On a suivi dans ce tableau l'ordre des affinités indiqué par M. Bergman pour l'acide sulfurique, parce qu'en effet à l'égard des alkalis & des terres, l'ordre est le même pour l'acide sulfureux; mais il n'est pas certain qu'il en soit de même pour les oxides métalliques.
OBSERVATIONS
Sur l'Acide sulfureux, & sur le Tableau de ses combinaisons.
L'Acide sulfureux est formé, comme l'acide sulfurique, de la combinaison du soufre avec l'oxygène, mais avec une moindre proportion de ce dernier. On peut l'obtenir de différentes manières, 1o. en faisant brûler du soufre lentement, 2o. en distillant de l'acide sulfurique sur de l'argent, de l'antimoine, du plomb, du mercure ou du charbon: une portion d'oxygène s'unit au métal, & l'acide passe dans l'état d'acide sulfureux. Cet acide existe naturellement dans l'état de gaz au degré de température & de pression dans lequel nous vivons; mais il paroît, d'après des expériences de M. Clouet, qu'à un très-grand degré de refroidissement, il se condense & devient liquide: l'eau absorbe beaucoup plus de ce gaz acide qu'elle n'absorbe de gaz acide carbonique; mais elle en absorbe beaucoup moins que de gaz acide muriatique.
C'est une vérité bien établie, & que je n'ai peut-être que trop répétée, que les métaux en général ne peuvent se dissoudre dans les acides, qu'autant qu'ils peuvent s'y oxider: or l'acide sulfureux étant déjà dépouillé d'une grande partie de l'oxygène nécessaire pour le constituer acide sulfurique, il est plutôt disposé à en reprendre qu'à en fournir à la plupart des métaux, & c'est pour cela qu'il ne peut les dissoudre, à moins qu'ils n'aient été préalablement oxidés. Par une suite du même principe, les oxides métalliques se dissolvent dans l'acide sulfureux sans effervescence & même avec beaucoup de facilité. Cet acide a même, comme l'acide muriatique, la propriété de dissoudre des oxides métalliques qui sont trop oxygénés, & qui seroient par cela même indissolubles dans l'acide sulfurique; il forme alors avec eux de véritables sulfates.

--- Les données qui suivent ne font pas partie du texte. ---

(** C6. Removing an absent key is not a no-op.  On the tree that holds only
    the key 1, [Remove(2)] aborts: the root leaf is below the minimum size, so
    [CoalesceOrRedistribute] is called and fetches the parent of the root, the
    sentinel page.  On the tree with leaf 1 below its minimum size, [Remove(0)]
    deletes page 1, which held the pair (2, 20). *)
Theorem Remove_absent_key_is_not_a_no_op :
  (exists s,
     one_key = Ok tt s /\
     leaf_entries s 1 = Some [(1, 10)] /\
     Remove 8 2 s = Err NullDeref) /\
  (exists s s',
     left_underflow = Ok tt s /\
     leaf_entries s 1 = Some [(2, 20)] /\
     leaf_entries s 2 = Some [(3, 30); (4, 40)] /\
     Remove 8 0 s = Ok tt s' /\
     page_data s' 1 = None /\
     events s' = events s ++ [EvFetch 3; EvUnpin 3 false; EvFetch 1; EvFetch 3;
                              EvFetch 2; EvUnpin 1 true; EvDelete 1; EvUnpin 1 true]).
Proof.
  split.
  - eexists. evaluate.
  - eexists _, _. evaluate.
Qed.

(** An absent key is removed without any change where the leaf stays at or
    above its minimum size. *)
Example Remove_absent_key_full_leaf :
  exists s',
    Remove 8 6 two_level = Ok tt s' /\
    (forall p, page_data s' p = page_data two_level p).
Proof.
  eexists. split; [vm_compute; reflexivity|].
  intros p. unfold page_data. simpl. reflexivity.
Qed.
(** The code points of which [str.isalnum] is true, as closed ranges in
    increasing order. *)
Definition alnum_ranges : list (N * N) :=
  [(48, 57); (65, 90); (97, 122); (170, 170); (178, 179); (181, 181);
   (185, 186); (188, 190); (192, 214); (216, 246); (248, 705); (710, 721);
   (736, 740); (748, 748); (750, 750); (880, 884); (886, 887); (890, 893);
   (895, 895); (902, 902); (904, 906); (908, 908); (910, 929); (931, 1013);
   (1015, 1153); (1162, 1327); (1329, 1366); (1369, 1369); (1376, 1416);
   (1488, 1514); (1519, 1522); (1568, 1610); (1632, 1641); (1646, 1647);
   (1649, 1747); (1749, 1749); (1765, 1766); (1774, 1788); (1791, 1791);
   (1808, 1808); (1810, 1839); (1869, 1957); (1969, 1969); (1984, 2026);
   (2036, 2037); (2042, 2042); (2048, 2069); (2074, 2074); (2084, 2084);
   (2088, 2088); (2112, 2136); (2144, 2154); (2160, 2183); (2185, 2190);
   (2208, 2249); (2308, 2361); (2365, 2365); (2384, 2384); (2392, 2401);
   (2406, 2415); (2417, 2432); (2437, 2444); (2447, 2448); (2451, 2472);
   (2474, 2480); (2482, 2482); (2486, 2489); (2493, 2493); (2510, 2510);
   (2524, 2525); (2527, 2529); (2534, 2545); (2548, 2553); (2556, 2556);
   (2565, 2570); (2575, 2576); (2579, 2600); (2602, 2608); (2610, 2611);
   (2613, 2614); (2616, 2617); (2649, 2652); (2654, 2654); (2662, 2671);
   (2674, 2676); (2693, 2701); (2703, 2705); (2707, 2728); (2730, 2736);
   (2738, 2739); (2741, 2745); (2749, 2749); (2768, 2768); (2784, 2785);
   (2790, 2799); (2809, 2809); (2821, 2828); (2831, 2832); (2835, 2856);
   (2858, 2864); (2866, 2867); (2869, 2873); (2877, 2877); (2908, 2909);
   (2911, 2913); (2918, 2927); (2929, 2935); (2947, 2947); (2949, 2954);
   (2958, 2960); (2962, 2965); (2969, 2970); (2972, 2972); (2974, 2975);
   (2979, 2980); (2984, 2986); (2990, 3001); (3024, 3024); (3046, 3058);
   (3077, 3084); (3086, 3088); (3090, 3112); (3114, 3129); (3133, 3133);
   (3160, 3162); (3165, 3165); (3168, 3169); (3174, 3183); (3192, 3198);
   (3200, 3200); (3205, 3212); (3214, 3216); (3218, 3240); (3242, 3251);
   (3253, 3257); (3261, 3261); (3293, 3294); (3296, 3297); (3302, 3311);
   (3313, 3314); (3332, 3340); (3342, 3344); (3346, 3386); (3389, 3389);
   (3406, 3406); (3412, 3414); (3416, 3425); (3430, 3448); (3450, 3455);
   (3461, 3478); (3482, 3505); (3507, 3515); (3517, 3517); (3520, 3526);
   (3558, 3567); (3585, 3632); (3634, 3635); (3648, 3654); (3664, 3673);
   (3713, 3714); (3716, 3716); (3718, 3722); (3724, 3747); (3749, 3749);
   (3751, 3760); (3762, 3763); (3773, 3773); (3776, 3780); (3782, 3782);
   (3792, 3801); (3804, 3807); (3840, 3840); (3872, 3891); (3904, 3911);
   (3913, 3948); (3976, 3980); (4096, 4138); (4159, 4169); (4176, 4181);
   (4186, 4189); (4193, 4193); (4197, 4198); (4206, 4208); (4213, 4225);
   (4238, 4238); (4240, 4249); (4256, 4293); (4295, 4295); (4301, 4301);
   (4304, 4346); (4348, 4680); (4682, 4685); (4688, 4694); (4696, 4696);
   (4698, 4701); (4704, 4744); (4746, 4749); (4752, 4784); (4786, 4789);
   (4792, 4798); (4800, 4800); (4802, 4805); (4808, 4822); (4824, 4880);
   (4882, 4885); (4888, 4954); (4969, 4988); (4992, 5007); (5024, 5109);
   (5112, 5117); (5121, 5740); (5743, 5759); (5761, 5786); (5792, 5866);
   (5870, 5880); (5888, 5905); (5919, 5937); (5952, 5969); (5984, 5996);
   (5998, 6000); (6016, 6067); (6103, 6103); (6108, 6108); (6112, 6121);
   (6128, 6137); (6160, 6169); (6176, 6264); (6272, 6276); (6279, 6312);
   (6314, 6314); (6320, 6389); (6400, 6430); (6470, 6509); (6512, 6516);
   (6528, 6571); (6576, 6601); (6608, 6618); (6656, 6678); (6688, 6740);
   (6784, 6793); (6800, 6809); (6823, 6823); (6917, 6963); (6981, 6988);
   (6992, 7001); (7043, 7072); (7086, 7141); (7168, 7203); (7232, 7241);
   (7245, 7293); (7296, 7304); (7312, 7354); (7357, 7359); (7401, 7404);
   (7406, 7411); (7413, 7414); (7418, 7418); (7424, 7615); (7680, 7957);
   (7960, 7965); (7968, 8005); (8008, 8013); (8016, 8023); (8025, 8025);
   (8027, 8027); (8029, 8029); (8031, 8061); (8064, 8116); (8118, 8124);
   (8126, 8126); (8130, 8132); (8134, 8140); (8144, 8147); (8150, 8155);
   (8160, 8172); (8178, 8180); (8182, 8188); (8304, 8305); (8308, 8313);
   (8319, 8329); (8336, 8348); (8450, 8450); (8455, 8455); (8458, 8467);
   (8469, 8469); (8473, 8477); (8484, 8484); (8486, 8486); (8488, 8488);
   (8490, 8493); (8495, 8505); (8508, 8511); (8517, 8521); (8526, 8526);
   (8528, 8585); (9312, 9371); (9450, 9471); (10102, 10131); (11264, 11492);
   (11499, 11502); (11506, 11507); (11517, 11517); (11520, 11557);
   (11559, 11559); (11565, 11565); (11568, 11623); (11631, 11631);
   (11648, 11670); (11680, 11686); (11688, 11694); (11696, 11702);
   (11704, 11710); (11712, 11718); (11720, 11726); (11728, 11734);
   (11736, 11742); (11823, 11823); (12293, 12295); (12321, 12329);
   (12337, 12341); (12344, 12348); (12353, 12438); (12445, 12447);
   (12449, 12538); (12540, 12543); (12549, 12591); (12593, 12686);
   (12690, 12693); (12704, 12735); (12784, 12799); (12832, 12841);
   (12872, 12879); (12881, 12895); (12928, 12937); (12977, 12991);
   (13312, 19903); (19968, 42124); (42192, 42237); (42240, 42508);
   (42512, 42539); (42560, 42606); (42623, 42653); (42656, 42735);
   (42775, 42783); (42786, 42888); (42891, 42954); (42960, 42961);
   (42963, 42963); (42965, 42969); (42994, 43009); (43011, 43013);
   (43015, 43018); (43020, 43042); (43056, 43061); (43072, 43123);
   (43138, 43187); (43216, 43225); (43250, 43255); (43259, 43259);
   (43261, 43262); (43264, 43301); (43312, 43334); (43360, 43388);
   (43396, 43442); (43471, 43481); (43488, 43492); (43494, 43518);
   (43520, 43560); (43584, 43586); (43588, 43595); (43600, 43609);
   (43616, 43638); (43642, 43642); (43646, 43695); (43697, 43697);
   (43701, 43702); (43705, 43709); (43712, 43712); (43714, 43714);
   (43739, 43741); (43744, 43754); (43762, 43764); (43777, 43782);
   (43785, 43790); (43793, 43798); (43808, 43814); (43816, 43822);
   (43824, 43866); (43868, 43881); (43888, 44002); (44016, 44025);
   (44032, 55203); (55216, 55238); (55243, 55291); (63744, 64109);
   (64112, 64217); (64256, 64262); (64275, 64279); (64285, 64285);
   (64287, 64296); (64298, 64310); (64312, 64316); (64318, 64318);
   (64320, 64321); (64323, 64324); (64326, 64433); (64467, 64829);
   (64848, 64911); (64914, 64967); (65008, 65019); (65136, 65140);
   (65142, 65276); (65296, 65305); (65313, 65338); (65345, 65370);
   (65382, 65470); (65474, 65479); (65482, 65487); (65490, 65495);
   (65498, 65500); (65536, 65547); (65549, 65574); (65576, 65594);
   (65596, 65597); (65599, 65613); (65616, 65629); (65664, 65786);
   (65799, 65843); (65856, 65912); (65930, 65931); (66176, 66204);
   (66208, 66256); (66273, 66299); (66304, 66339); (66349, 66378);
   (66384, 66421); (66432, 66461); (66464, 66499); (66504, 66511);
   (66513, 66517); (66560, 66717); (66720, 66729); (66736, 66771);
   (66776, 66811); (66816, 66855); (66864, 66915); (66928, 66938);
   (66940, 66954); (66956, 66962); (66964, 66965); (66967, 66977);
   (66979, 66993); (66995, 67001); (67003, 67004); (67072, 67382);
   (67392, 67413); (67424, 67431); (67456, 67461); (67463, 67504);
   (67506, 67514); (67584, 67589); (67592, 67592); (67594, 67637);
   (67639, 67640); (67644, 67644); (67647, 67669); (67672, 67702);
   (67705, 67742); (67751, 67759); (67808, 67826); (67828, 67829);
   (67835, 67867); (67872, 67897); (67968, 68023); (68028, 68047);
   (68050, 68096); (68112, 68115); (68117, 68119); (68121, 68149);
   (68160, 68168); (68192, 68222); (68224, 68255); (68288, 68295);
   (68297, 68324); (68331, 68335); (68352, 68405); (68416, 68437);
   (68440, 68466); (68472, 68497); (68521, 68527); (68608, 68680);
   (68736, 68786); (68800, 68850); (68858, 68899); (68912, 68921);
   (69216, 69246); (69248, 69289); (69296, 69297); (69376, 69415);
   (69424, 69445); (69457, 69460); (69488, 69505); (69552, 69579);
   (69600, 69622); (69635, 69687); (69714, 69743); (69745, 69746);
   (69749, 69749); (69763, 69807); (69840, 69864); (69872, 69881);
   (69891, 69926); (69942, 69951); (69956, 69956); (69959, 69959);
   (69968, 70002); (70006, 70006); (70019, 70066); (70081, 70084);
   (70096, 70106); (70108, 70108); (70113, 70132); (70144, 70161);
   (70163, 70187); (70272, 70278); (70280, 70280); (70282, 70285);
   (70287, 70301); (70303, 70312); (70320, 70366); (70384, 70393);
   (70405, 70412); (70415, 70416); (70419, 70440); (70442, 70448);
   (70450, 70451); (70453, 70457); (70461, 70461); (70480, 70480);
   (70493, 70497); (70656, 70708); (70727, 70730); (70736, 70745);
   (70751, 70753); (70784, 70831); (70852, 70853); (70855, 70855);
   (70864, 70873); (71040, 71086); (71128, 71131); (71168, 71215);
   (71236, 71236); (71248, 71257); (71296, 71338); (71352, 71352);
   (71360, 71369); (71424, 71450); (71472, 71483); (71488, 71494);
   (71680, 71723); (71840, 71922); (71935, 71942); (71945, 71945);
   (71948, 71955); (71957, 71958); (71960, 71983); (71999, 71999);
   (72001, 72001); (72016, 72025); (72096, 72103); (72106, 72144);
   (72161, 72161); (72163, 72163); (72192, 72192); (72203, 72242);
   (72250, 72250); (72272, 72272); (72284, 72329); (72349, 72349);
   (72368, 72440); (72704, 72712); (72714, 72750); (72768, 72768);
   (72784, 72812); (72818, 72847); (72960, 72966); (72968, 72969);
   (72971, 73008); (73030, 73030); (73040, 73049); (73056, 73061);
   (73063, 73064); (73066, 73097); (73112, 73112); (73120, 73129);
   (73440, 73458); (73648, 73648); (73664, 73684); (73728, 74649);
   (74752, 74862); (74880, 75075); (77712, 77808); (77824, 78894);
   (82944, 83526); (92160, 92728); (92736, 92766); (92768, 92777);
   (92784, 92862); (92864, 92873); (92880, 92909); (92928, 92975);
   (92992, 92995); (93008, 93017); (93019, 93025); (93027, 93047);
   (93053, 93071); (93760, 93846); (93952, 94026); (94032, 94032);
   (94099, 94111); (94176, 94177); (94179, 94179); (94208, 100343);
   (100352, 101589); (101632, 101640); (110576, 110579); (110581, 110587);
   (110589, 110590); (110592, 110882); (110928, 110930); (110948, 110951);
   (110960, 111355); (113664, 113770); (113776, 113788); (113792, 113800);
   (113808, 113817); (119520, 119539); (119648, 119672); (119808, 119892);
   (119894, 119964); (119966, 119967); (119970, 119970); (119973, 119974);
   (119977, 119980); (119982, 119993); (119995, 119995); (119997, 120003);
   (120005, 120069); (120071, 120074); (120077, 120084); (120086, 120092);
   (120094, 120121); (120123, 120126); (120128, 120132); (120134, 120134);
   (120138, 120144); (120146, 120485); (120488, 120512); (120514, 120538);
   (120540, 120570); (120572, 120596); (120598, 120628); (120630, 120654);
   (120656, 120686); (120688, 120712); (120714, 120744); (120746, 120770);
   (120772, 120779); (120782, 120831); (122624, 122654); (123136, 123180);
   (123191, 123197); (123200, 123209); (123214, 123214); (123536, 123565);
   (123584, 123627); (123632, 123641); (124896, 124902); (124904, 124907);
   (124909, 124910); (124912, 124926); (124928, 125124); (125127, 125135);
   (125184, 125251); (125259, 125259); (125264, 125273); (126065, 126123);
   (126125, 126127); (126129, 126132); (126209, 126253); (126255, 126269);
   (126464, 126467); (126469, 126495); (126497, 126498); (126500, 126500);
   (126503, 126503); (126505, 126514); (126516, 126519); (126521, 126521);
   (126523, 126523); (126530, 126530); (126535, 126535); (126537, 126537);
   (126539, 126539); (126541, 126543); (126545, 126546); (126548, 126548);
   (126551, 126551); (126553, 126553); (126555, 126555); (126557, 126557);
   (126559, 126559); (126561, 126562); (126564, 126564); (126567, 126570);
   (126572, 126578); (126580, 126583); (126585, 126588); (126590, 126590);
   (126592, 126601); (126603, 126619); (126625, 126627); (126629, 126633);
   (126635, 126651); (127232, 127244); (130032, 130041); (131072, 173791);
   (173824, 177976); (177984, 178205); (178208, 183969); (183984, 191456);
   (194560, 195101); (196608, 201546)].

On pourroit donc soupçonner qu'il n'existe que des sulfates métalliques & non des sulfites, si les phénomènes qui ont lieu dans la dissolution du fer, du mercure, & de quelques autres métaux, ne nous apprenoient que ces substances métalliques sont susceptibles de s'oxider plus ou moins en se dissolvant dans les acides. D'après cette observation le sel dans lequel le métal sera le moins oxidé devra porter le nom de sulfite, & celui dans lequel le métal sera le plus oxidé devra porter le nom de sulfate. On ignore encore si cette distinction, nécessaire pour le fer & pour le mercure, est applicable à tous les autres sulfates métalliques.